Decir algo nuevo sobre lo que ocurre en los últimos años, y que se
agudiza en las últimas semanas, en el Mediterráneo no resulta fácil ni
sencillo. Pero, además, posiblemente no deba de ser ese el objetivo de
cualquier nueva interpelación sobre la llamada crisis de la emigración
en el sur de Europa. Bien al contrario, lo urgentemente necesario es
sumar voces de denuncia ante la brutal violación que reiteradamente se
comete sobre los valores y derechos humanos más elementales de miles de
personas. Podríamos hablar largo del derecho al libre tránsito de las
personas, del derecho al asilo y de otros varios derechos recogidos en
todas y cada de una de las declaraciones y convenios internacionales que
Europa siempre ha firmado e incluso promovido con un importante
protagonismo.
Sin embargo, hablamos y denunciamos la violación
del derecho más básico, pero al mismo tiempo del más fundamental para el
ser humano: el derecho a la dignidad como persona. El de no ser
considerado como un animal al que se puede zarandear, encerrar, golpear,
insultar o, simplemente, alargar en su agonía tras sesudos análisis de
coyuntura y discusiones sin fin sobre cuotas o repartos de cupos.
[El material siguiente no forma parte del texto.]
(** Three failed attempts on one URL, whatever the other URLs give. *)
Lemma make_request_fails_at url w :
  (forall k, (k < 3)%nat -> net w (k + requests_made w) url = RequestError) ->
  make_request url default_retries w
  = (Ok None, with_requests w (3 + requests_made w)).
Proof.
  intros Hnet. unfold make_request, default_retries.
  pose proof (Hnet 0%nat ltac:(lia)) as H0.
  pose proof (Hnet 1%nat ltac:(lia)) as H1.
  pose proof (Hnet 2%nat ltac:(lia)) as H2.
  cbn [Nat.add] in H0, H1, H2.
  cbn [make_request_loop]. rewrite H0.
  cbn [Nat.eqb Nat.sub make_request_loop with_requests net requests_made].
  rewrite H1.
  cbn [Nat.eqb Nat.sub make_request_loop with_requests net requests_made].
  rewrite H2. reflexivity.
Qed.

Lemma scan_category_fetches_fail cfg category w :
  (forall k, (k < 6)%nat ->
             net w (k + requests_made w) (sorted_url_of category) = RequestError) ->
  scan_category cfg category w
  = ((0%nat, 0%nat, false), with_requests w (6 + requests_made w)).
Proof.
  intros Hnet. unfold scan_category, get_all_pages, try_except, bind.
  rewrite make_request_fails_at by (intros k Hk; apply Hnet; lia).
  cbn [ret scan_pages]. unfold parse_products, bind.
  rewrite make_request_fails_at; [reflexivity|].
  intros k Hk. cbn [with_requests net requests_made].
  replace (k + (3 + requests_made w))%nat with (k + 3 + requests_made w)%nat by lia.
  apply Hnet. lia.
Qed.

(** C3, as amended. A category whose own fetches fail after three attempts
    each (six requests for the sorted first page: three for pagination and
    three for extraction), whatever other URLs give, reports no product
    checked, none found and no error; it leaves the totals, the store and
    the alerts as they were. *)
Theorem failed_fetch_outcome (cfg : Config) (category : str) (w : World)
    (totals : nat * nat * nat) :
  (forall k, (k < 6)%nat ->
             net w (k + requests_made w) (sorted_url_of category) = RequestError) ->
  fst (scan_category cfg category w) = (0%nat, 0%nat, false) /\
  aggregate totals (fst (scan_category cfg category w)) = totals /\
  requests_made (snd (scan_category cfg category w)) = (6 + requests_made w)%nat /\
  seen_products (snd (scan_category cfg category w)) = seen_products w /\
  alerts (snd (scan_category cfg category w)) = alerts w.
Proof.
  intros Hnet. rewrite scan_category_fetches_fail by done. simpl.
  repeat split. destruct totals as [[tc tf] ce]. simpl.
  by rewrite !Nat.add_0_r.
Qed.

Lemma add_pages_head category_url links : forall first pages,
  exists rest,
    snd (add_pages category_url links (first :: pages)) = first :: rest.
Proof.
  induction links as [|link links IH]; intros first pages;
    cbn [add_pages]; [by eexists|].
  destruct (_ && _); [|apply IH].
  destruct (urljoin _ _) as [full_url|]; [|by eexists].
  destruct (in_list _ _); apply IH.
Qed.

Lemma paginate_head category_url soup selectors : forall first pages,
  exists rest,
    snd (paginate category_url soup selectors (first :: pages)) = first :: rest.
Proof.
  induction selectors as [|selector selectors IH]; intros first pages;
    cbn [paginate]; [by eexists|].
  destruct (select soup selector); [apply IH | apply add_pages_head].
Qed.

(** C6. The list of pages starts with the category URL followed by the
    ascending-price sort parameter, and when the fetch of that page fails
    (it returns nothing, or raises) the list has nothing else. *)
Theorem first_page_sorted (category_url : str) (w : World) :
  let sorted_url :=
    category_url ++ (if has_char (ch "?") category_url then u "&" else u "?")
                 ++ u "sort_by=price_asc" in
  (exists rest, fst (get_all_pages category_url w) = Ok (sorted_url :: rest)) /\
  ((forall soup, fst (make_request sorted_url default_retries w) <> Ok (Some soup)) ->
   fst (get_all_pages category_url w) = Ok [sorted_url]).
Proof.
  intros sorted_url.
  unfold get_all_pages, try_except, bind, sorted_url_of. fold sorted_url.
  destruct (make_request sorted_url default_retries w) as [[[soup|]|] w'];
    cbn [ret fst]; split; try (by eexists); try done.
  - destruct (paginate_head category_url soup pagination_selectors sorted_url [])
      as [rest Hrest].
    destruct (paginate _ _ _ _) as [[[]|] pages']; simpl in Hrest; subst pages';
      by eexists.
  - intros Hfail. by destruct (Hfail soup).
Qed.

(** A link contributes a URL only if the URL starts with the base. *)
Lemma category_of_link_same_origin cfg base link full_url :
  category_of_link cfg base link = Ok (Some full_url) ->
  startswith full_url base = true.
Proof.
  unfold category_of_link.
  destruct (_ || _); [done|].
  destruct (urljoin _ _) as [joined|]; [|done].
  destruct (negb (startswith _ base)) eqn:E; [done|].
  apply negb_false_iff in E.
  repeat match goal with
         | |- context [if ?b then _ else _] => destruct b; [done|]
         end.
  by intros [= <-].
Qed.

(** A link makes the discovery raise exactly when its [href] gets as far as
    [urljoin] and [urljoin] raises. *)
Lemma category_of_link_raises cfg base link :
  category_of_link cfg base link = Raised <->
  (PyStr.eqb (get link (u "href") []) []
   || in_list (get link (u "href") []) [u "#"; u "/"; []]) = false /\
  urljoin base (get link (u "href") []) = None.
Proof.
  unfold category_of_link.
  destruct (_ || _); [split; [done | by intros [? _]]|].
  destruct (urljoin _ _) as [joined|]; [|done].
  split; [|by intros [_ ?]].
  repeat match goal with
         | |- context [if ?b then _ else _] => destruct b; [done|]
         end.
  done.
Qed.

(** What the loop over the links of one selector does to the set. *)
Lemma add_categories_ok cfg base links : forall categories categories',
  add_categories cfg base links categories = Ok categories' ->
  Forall (fun link => category_of_link cfg base link <> Raised) links /\
  forall full_url,
    full_url ∈ categories' <->
    full_url ∈ categories \/
    exists link, In link links /\ category_of_link cfg base link = Ok (Some full_url).
Proof.
  induction links as [|link links IH]; intros categories categories';
    cbn [add_categories].
  - intros [= <-]. split; [constructor|]. intros full_url.
    split; [by left | intros [?|(? & [] & _)]; done].
  - destruct (category_of_link cfg base link) as [[found|]|] eqn:E; [| |done];
      intros Hrest; apply IH in Hrest as [Hall Hin];
      (split; [constructor; [congruence | done]|]);
      intros full_url; rewrite Hin.
    + rewrite elem_of_union, elem_of_singleton. split.
      * intros [[?| ->]|(l & Hl & Hu)]; [by left | |].
        -- right. exists link. split; [by left | done].
        -- right. exists l. split; [by right | done].
      * intros [?|(l & [<-|Hl] & Hu)]; [by left; left | |].
        -- left; right. congruence.
        -- right. by exists l.
    + split.
      * intros [?|(l & Hl & Hu)]; [by left|].
        right. exists l. split; [by right | done].
      * intros [?|(l & [<-|Hl] & Hu)]; [by left | congruence |].
        right. by exists l.
Qed.

Lemma add_categories_raised cfg base links : forall categories,
  add_categories cfg base links categories = Raised ->
  exists link, In link links /\ category_of_link cfg base link = Raised.
Proof.
  induction links as [|link links IH]; intros categories;
    cbn [add_categories]; [done|].
  destruct (category_of_link cfg base link) as [[found|]|] eqn:E.
  - intros (l & Hl & Hr)%IH. exists l. split; [by right | done].
  - intros (l & Hl & Hr)%IH. exists l. split; [by right | done].
  - intros _. exists link. split; [by left | done].
Qed.
(** The loop over one plugin's value directives: it calls the actions of
    the matching directives in order, up to the first that answers true;
    then the counter is incremented and the loop reports that the handler
    returns. *)
Lemma value_loop_inv pi node ds : forall k s stop s',
  value_loop util config pi k ds node s = Ok stop s' ->
  exists new,
    log s' = log s ++ new
    /\ Forall (fun e => is_value_call e = true) new
    /\ (if stop
        then (exists pre k', new = pre ++ [CallValue pi k' node true]
                             /\ Forall (fun e => is_success e = false) pre)
             /\ flipped s' = S (flipped s)
        else Forall (fun e => is_success e = false) new
             /\ flipped s' = flipped s)
    /\ pipeline_frame s s'
    /\ only_node_changed node s s'.
Proof.
  induction ds as [|d ds IH]; intros k s stop s' H; simpl in H.
  - unfold ret in H. simplify_eq. exists []. rewrite app_nil_r.
    repeat split; auto using pipeline_frame_refl; apply only_node_changed_refl.
  - unfold bind at 1, getNode in H.
    destruct (nodes s !! node) as [nd|] eqn:Hn; [|done].
    destruct (regexDirective util (vd_name d) (tested_text nd)) eqn:Hre; [|eauto].
    unfold bind at 1, emit at 1, modify at 1 in H.
    unfold bind at 1, setNode at 1, modify at 1 in H.
    set (e := CallValue pi k node (snd (vd_action d nd))) in *.
    set (s1 := set_nodes _ (set_log _ s)) in *.
    assert (Hch1 : only_node_changed node s s1).
    { eapply only_node_changed_nodes;
        [|apply (only_node_changed_set node nd (acted nd (fst (vd_action d nd))) s);
          done].
      done. }
    assert (Hpf1 : pipeline_frame s s1) by (unfold pipeline_frame; done).
    destruct (snd (vd_action d nd)) eqn:Hact; simpl in H.
    + unfold bind at 1 in H.
      assert (Hc : exists s2, when (clean config) (clean_up util
                     (truthy (raws_value_raw nd)) node) s1 = Ok tt s2
                     /\ log s2 = log s1 /\ flipped s2 = flipped s1
                     /\ pipeline_frame s1 s2 /\ only_node_changed node s1 s2).
      { destruct (when _ _ s1) as [[] s2|] eqn:Hw; [|done].
        exists s2. split; [done|].
        unfold when in Hw. destruct (clean config).
        - apply clean_up_inv in Hw as (nd1 & b & Hn1 & Hb & ->).
          split; [done|]. split; [done|]. split; [unfold pipeline_frame; done|].
          apply (only_node_changed_set node nd1); done.
        - unfold ret in Hw. simplify_eq.
          repeat split; try done. apply only_node_changed_refl. }
      destruct Hc as (s2 & Hw & Hl2 & Hf2 & Hpf2 & Hch2). rewrite Hw in H.
      unfold bind, modify, ret in H. simplify_eq.
      exists [e]. simpl. rewrite Hl2. split; [done|].
      split; [constructor; done|].
      split; [split; [exists [], k; done | rewrite Hf2; done]|].
      split.
      * destruct Hpf1 as (?&?&?&?), Hpf2 as (?&?&?&?).
        unfold pipeline_frame; simpl. repeat split; congruence.
      * eapply only_node_changed_nodes; [|eapply only_node_changed_trans; done].
        done.
    + apply IH in H as (new & Hlog & Hall & Hstop & Hpf & Hch).
      exists (e :: new). simpl in Hlog. rewrite Hlog, <- app_assoc. simpl.
      split; [done|]. split; [constructor; done|].
      split.
      * destruct stop.
        -- destruct Hstop as [(pre & k' & -> & Hpre) Hfl]. split; [|done].
           exists (e :: pre), k'. split; [done|]. constructor; done.
        -- destruct Hstop as [? ?]. split; [constructor; done | done].
      * split; [eapply pipeline_frame_trans; done|].
        eapply only_node_changed_trans; done.
Qed.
El Mediterráneo se ha convertido en la mayor fosa común de la historia y
sus fondos van camino de ser una alfombra macabra de huesos humanos de
todos los tamaños. Sus islas, que en el imaginario literario e histórico
siempre las hemos pensado como puntos de transición de culturas,
pueblos y civilizaciones, o como pequeños espacios de tierra que salvan
de naufragios, hoy se convierten en campos de concentración y bases
navales militares para la represión y la disuasión. A esto se suman
alambradas y muros fronterizos que se levantan, o declaraciones
grandilocuentes sobre los valores humanistas de la vieja Europa.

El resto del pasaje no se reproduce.